Hello. I am a new member. Nice to meet everyone.


----------



## cuchugold (Apr 2, 2019)

philddreamer said:


> Maybe some good info here...
> https://goldrefiningforum.com/phpBB3/viewtopic.php?f=33&t=22551&p=236299&hilit=blue+gold+alloy#p236299
> 
> Take care!
> ...


Thanks Phild. I've done a dozen experimental attempts at the blue (iron+gold), and 5 at the purple (aluminium + gold), and have not gotten a workable jewellery alloy yet. I've put this aside for now. The other alloys are fairly easily obtained.


----------



## goldandsilver123 (Apr 3, 2019)

I've made the "blue" gold alloy. 75% gold 25% iron.
You cannot roll it, I tried and it shattered. 

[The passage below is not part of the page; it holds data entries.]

(** X10. The dispatcher mounts the Tawk controller exactly when the
    provider is "tawk" (the default) and both identifiers are strings that
    are not empty, and then the script it will inject has both in its
    address; it mounts the engine exactly when the provider is "veeyaa",
    whatever the identifiers; it renders nothing exactly when it logs, and
    then it logs one warning. *)
Theorem X10_dispatcher (cp : Dispatcher.ChatbotProps) :
  ((∃ p, fst (Dispatcher.Chatbot cp) = Dispatcher.TawkElement p) ↔
   default (js "tawk") (Dispatcher.provider cp) = js "tawk" ∧
   (∃ s, Dispatcher.tawkPropertyId cp = Some s ∧ s ≠ []) ∧
   (∃ s, Dispatcher.tawkWidgetId cp = Some s ∧ s ≠ [])) ∧
  (∀ p hide, fst (Dispatcher.Chatbot cp) = Dispatcher.TawkElement p →
     Dispatcher.tawkPropertyId cp = Some (propertyId p) ∧
     Dispatcher.tawkWidgetId cp = Some (widgetId p) ∧
     propertyId p ≠ [] ∧ widgetId p ≠ [] ∧
     src (scriptFor p hide) =
       js "https://embed.tawk.to/" ++ propertyId p ++ js "/" ++ widgetId p) ∧
  ((∃ v, fst (Dispatcher.Chatbot cp) = Dispatcher.VeeyaaElement v) ↔
   Dispatcher.provider cp = Some (js "veeyaa")) ∧
  (fst (Dispatcher.Chatbot cp) = Dispatcher.Null ↔
   ∃ m, snd (Dispatcher.Chatbot cp) = [ConsoleWarn m None]) ∧
  (fst (Dispatcher.Chatbot cp) ≠ Dispatcher.Null → snd (Dispatcher.Chatbot cp) = []).
Proof.
  assert (js "tawk" ≠ js "veeyaa") as Htv by (by vm_compute).
  assert (Dispatcher.provider cp = Some (js "veeyaa") ↔
          default (js "tawk") (Dispatcher.provider cp) = js "veeyaa") as Hv.
  { destruct (Dispatcher.provider cp); cbn [from_option id]; [split; congruence|].
    split; [done | by intros ?%Htv]. }
  pose proof (truthyProp_spec (Dispatcher.tawkPropertyId cp)) as Hp.
  pose proof (truthyProp_spec (Dispatcher.tawkWidgetId cp)) as Hw.
  unfold Dispatcher.Chatbot.
  case_bool_decide as Et.
  - assert (Dispatcher.provider cp ≠ Some (js "veeyaa")) as Hnv.
    { rewrite Hv, Et. exact Htv. }
    destruct (Dispatcher.truthyProp (Dispatcher.tawkPropertyId cp)) eqn:Ep;
      [destruct (Dispatcher.truthyProp (Dispatcher.tawkWidgetId cp)) eqn:Ew|];
      cbn [negb orb fst snd].
    + destruct (proj1 Hp eq_refl) as (s1 & E1 & H1).
      destruct (proj1 Hw eq_refl) as (s2 & E2 & H2).
      rewrite E1, E2. cbn [from_option id].
      split; [split; [intros _; eauto 10 | eauto]|].
      split; [by intros p hide [= <-]|].
      split; [split; [by intros [v ?] | done]|].
      split; [split; [done | by intros [m ?]] | done].
    + split; [split; [by intros [p ?]|]|].
      { intros (_ & _ & Hs). by apply Hw in Hs. }
      split; [done|]. split; [split; [by intros [v ?] | done]|].
      split; [split; [intros _; eauto | done] | done].
    + split; [split; [by intros [p ?]|]|].
      { intros (_ & Hs & _). by apply Hp in Hs. }
      split; [done|]. split; [split; [by intros [v ?] | done]|].
      split; [split; [intros _; eauto | done] | done].
  - case_bool_decide as Ev; cbn [fst snd].
    + split; [split; [by intros [p ?] | by intros [? _]]|].
      split; [done|]. split; [split; [by rewrite Hv | eauto]|].
      split; [split; [done | by intros [m ?]] | done].
    + split; [split; [by intros [p ?] | by intros [? _]]|].
      split; [done|]. split; [split; [by intros [v ?] | by rewrite Hv]|].
      split; [split; [intros _; eauto | done] | done].
Qed.

(* ===================================================================== *)
(** * The send button, the keyboard and the panel *)
(* ===================================================================== *)

Lemma truthy_ne (s : jsstring) : truthy s = true ↔ s ≠ [].
Proof. by destruct s. Qed.

(** What [handleSendMessage] takes for a go-ahead. *)
Lemma send_changes (onMessage : HostFn) (inst : nat) (w : Page) :
  handleSendMessage onMessage inst w ≠ w ↔
  ∃ st, instances w !! inst = Some st ∧ trim (inputValue st) ≠ [] ∧ isTyping st = false.
Proof.
  destruct (instances w !! inst) as [st|] eqn:E.
  - destruct (negb (truthy (trim (inputValue st))) || isTyping st) eqn:G.
    + unfold handleSendMessage. rewrite E, G. split; [done|].
      intros (st' & [= <-] & Hne%truthy_ne & Hty). by rewrite Hne, Hty in G.
    + apply orb_false_iff in G as [Hdraft%negb_false_iff%truthy_ne Hty]. split.
      * intros _. eauto.
      * intros _ Heq.
        destruct (send_state onMessage inst w st E Hdraft Hty) as (Hi & _).
        rewrite Heq in Hi. apply (f_equal (λ m, isTyping <$> m !! inst)) in Hi.
        cbn beta in Hi. rewrite lookup_insert_eq, E in Hi. simpl in Hi. congruence.
  - unfold handleSendMessage. rewrite E. split; [done|]. by intros (st & ? & _).
Qed.
(** * seyramlabs/valid: the validation engine, embedded and checked

    A shallow embedding of the Go package [valid] (rule.go, validation.go and
    its helpers): the predicate library, the type-directed dispatchers, the
    per-field evaluator [validateStruct] and the aggregator
    [structValidator], followed by the properties the specification states
    about them.

    Conventions.
    - A Go [string] is a Rocq [string], read as its sequence of bytes;
      [len(s)] is [String.length s].
    - Fixed-width integers are [Z]; the wrap-around of [int64] arithmetic is
      written out ([wrap64]).
    - A [reflect.Value] is a [value]: a tagged union over the kinds the
      package switches on.
    - Sending on the message channel is modelled by a writer monad [M]: a
      computation yields the messages it sent, in order, and either a result
      or a panic carrying the rendering of the panic value.
    - Functions of the Go standard library that the package calls are
      modelled in modules named after their packages ([GoStrings],
      [GoStrconv], [GoRegexp], [GoFmt]); functions of other libraries and of
      the absent [locale] package are fields of the class [Env]. *)

From Stdlib Require Import ZArith Floats String Ascii Lia Permutation.
From stdpp Require Import base option list gmap strings.

Local Open Scope string_scope.
Local Open Scope list_scope.
Local Open Scope Z_scope.

(** ** Bytes *)

Definition byte_code (c : ascii) : Z := Z.of_N (N_of_ascii c).

Definition in_range (lo hi : ascii) (c : ascii) : bool :=
  (byte_code lo <=? byte_code c) && (byte_code c <=? byte_code hi).

Definition is_digit : ascii -> bool := in_range "0" "9".
Definition is_digit19 : ascii -> bool := in_range "1" "9".
Definition is_lower : ascii -> bool := in_range "a" "z".
Definition is_upper : ascii -> bool := in_range "A" "Z".
Definition is_alpha (c : ascii) : bool := is_lower c || is_upper c.
Definition is_alnum (c : ascii) : bool := is_alpha c || is_digit c.
(** [utf8.RuneSelf] is 0x80: a byte below it is a one-byte (ASCII) rune. *)
Definition is_ascii_byte (c : ascii) : bool := byte_code c <? 128.
Definition byte_eqb (a b : ascii) : bool := Ascii.eqb a b.

(** ** Package [strings] *)

Module GoStrings.

Definition HasPrefix (s p : string) : bool := String.prefix p s.

Fixpoint Contains (s substr : string) : bool :=
  String.prefix substr s ||
  match s with
  | EmptyString => false
  | String _ s' => Contains s' substr
  end.

Fixpoint drop (n : nat) (s : string) : string :=
  match n, s with
  | O, _ => s
  | S n', String _ s' => drop n' s'
  | S _, EmptyString => EmptyString
  end.

Fixpoint take (n : nat) (s : string) : string :=
  match n, s with
  | S n', String c s' => String c (take n' s')
  | _, _ => EmptyString
  end.

(** [strings.Cut]: the text before and after the first occurrence of
    [sep], or [None] when [sep] does not occur. *)
Fixpoint Cut (s sep : string) : option (string * string) :=
  if String.prefix sep s then Some (EmptyString, drop (String.length sep) s)
  else match s with
       | EmptyString => None
       | String c s' =>
           match Cut s' sep with
           | Some (a, b) => Some (String c a, b)
           | None => None
           end
       end.

(** [strings.SplitN(s, sep, n)] for a non-empty [sep] and [n >= 0]: at most
    [n] pieces, the last one being the unsplit remainder. Every call site
    of the package passes a one-byte separator. *)
Fixpoint SplitN (s sep : string) (n : nat) : list string :=
  match n with
  | O => []
  | S O => [s]
  | S n' =>
      match Cut s sep with
      | Some (a, b) => a :: SplitN b sep n'
      | None => [s]
      end
  end.

(** [strings.Split(s, sep)] is [SplitN] with no bound on the pieces; a
    string of length [k] has at most [k + 1] of them. *)
Definition Split (s sep : string) : list string :=
  SplitN s sep (S (String.length s)).

(** [strings.LastIndex]: byte offset of the last occurrence, or -1. *)
Fixpoint LastIndex_from (s sep : string) (i last : Z) : Z :=
  let last' := if String.prefix sep s then i else last in
  match s with
  | EmptyString => last'
  | String _ s' => LastIndex_from s' sep (i + 1) last'
  end.

Definition LastIndex (s sep : string) : Z := LastIndex_from s sep 0 (-1).

Definition lower_byte (c : ascii) : ascii :=
  if is_upper c then ascii_of_N (N_of_ascii c + 32) else c.
Definition upper_byte (c : ascii) : ascii :=
  if is_lower c then ascii_of_N (N_of_ascii c - 32) else c.

(** U+FFFD, as [strings.Map] writes it for a byte that is not valid UTF-8. *)
Definition rune_error : string :=
  String (ascii_of_N 239) (String (ascii_of_N 191) (String (ascii_of_N 189) EmptyString)).

(** [strings.ToLower] and [strings.ToUpper] on a string of ASCII bytes.
    The package lowers the size suffix matched by [fileSizeRegex] and the
    locale name, which it compares to "fr"; both are decided by the ASCII
    letters alone. *)
Fixpoint ToLower (s : string) : string :=
  match s with
  | EmptyString => EmptyString
  | String c s' => String (lower_byte c) (ToLower s')
  end.

(** [strings.ToLower] and [strings.ToUpper] of the one-byte string
    [string([]byte{b})]: an ASCII byte is mapped; a byte from 0x80 on is
    not valid UTF-8 by itself and is replaced by U+FFFD. *)
Definition ToLower1 (c : ascii) : string :=
  if is_ascii_byte c then String (lower_byte c) EmptyString else rune_error.
Definition ToUpper1 (c : ascii) : string :=
  if is_ascii_byte c then String (upper_byte c) EmptyString else rune_error.

(** The white space of [unicode.IsSpace], as UTF-8: the six ASCII
    characters, U+0085, U+00A0, U+1680, U+2000..U+200A, U+2028, U+2029,
    U+202F, U+205F and U+3000. [space_len s] is the length in bytes of the
    white-space rune [s] starts with, 0 when it starts with none. *)
Definition is_ascii_space (c : ascii) : bool :=
  let n := byte_code c in
  (n =? 9) || (n =? 10) || (n =? 11) || (n =? 12) || (n =? 13) || (n =? 32).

I melted in a eletric furnace under melted borax, must keep O2 away.

The alloy is grey, the blue color comes from an oxide layer from heat treatment. It was like 30s in 500°C oven.


----------



## Lou (Apr 3, 2019)

A more easily attained blue with indium instead.

Most of these are in fact intermetallics, hence their brittle nature.


----------



## grainsofgold (Apr 3, 2019)

Google PM west Refining n Ca call and ask for Daniel -

He has cast purple gold and can give you detailed info -


----------



## nickvc (Apr 4, 2019)

All I can add to your search is that the little I know of those colours of gold is that they are very brittle and working them will be near impossible but casting may well produce a usable piece, the alloys made are very similar in my mind to gold contaminated with 5% or more pgms which fracture very easily.
I knew someone who spent a lot of time trying to make purple gold for inlays into rings and who failed miserably, I wonder whether it could be machined carefully if a rod or bar could be produced, scrap rates would be horrendous so that the items would be very expensive.


----------



## cuchugold (Apr 7, 2019)

Thanks all for the responses.


----------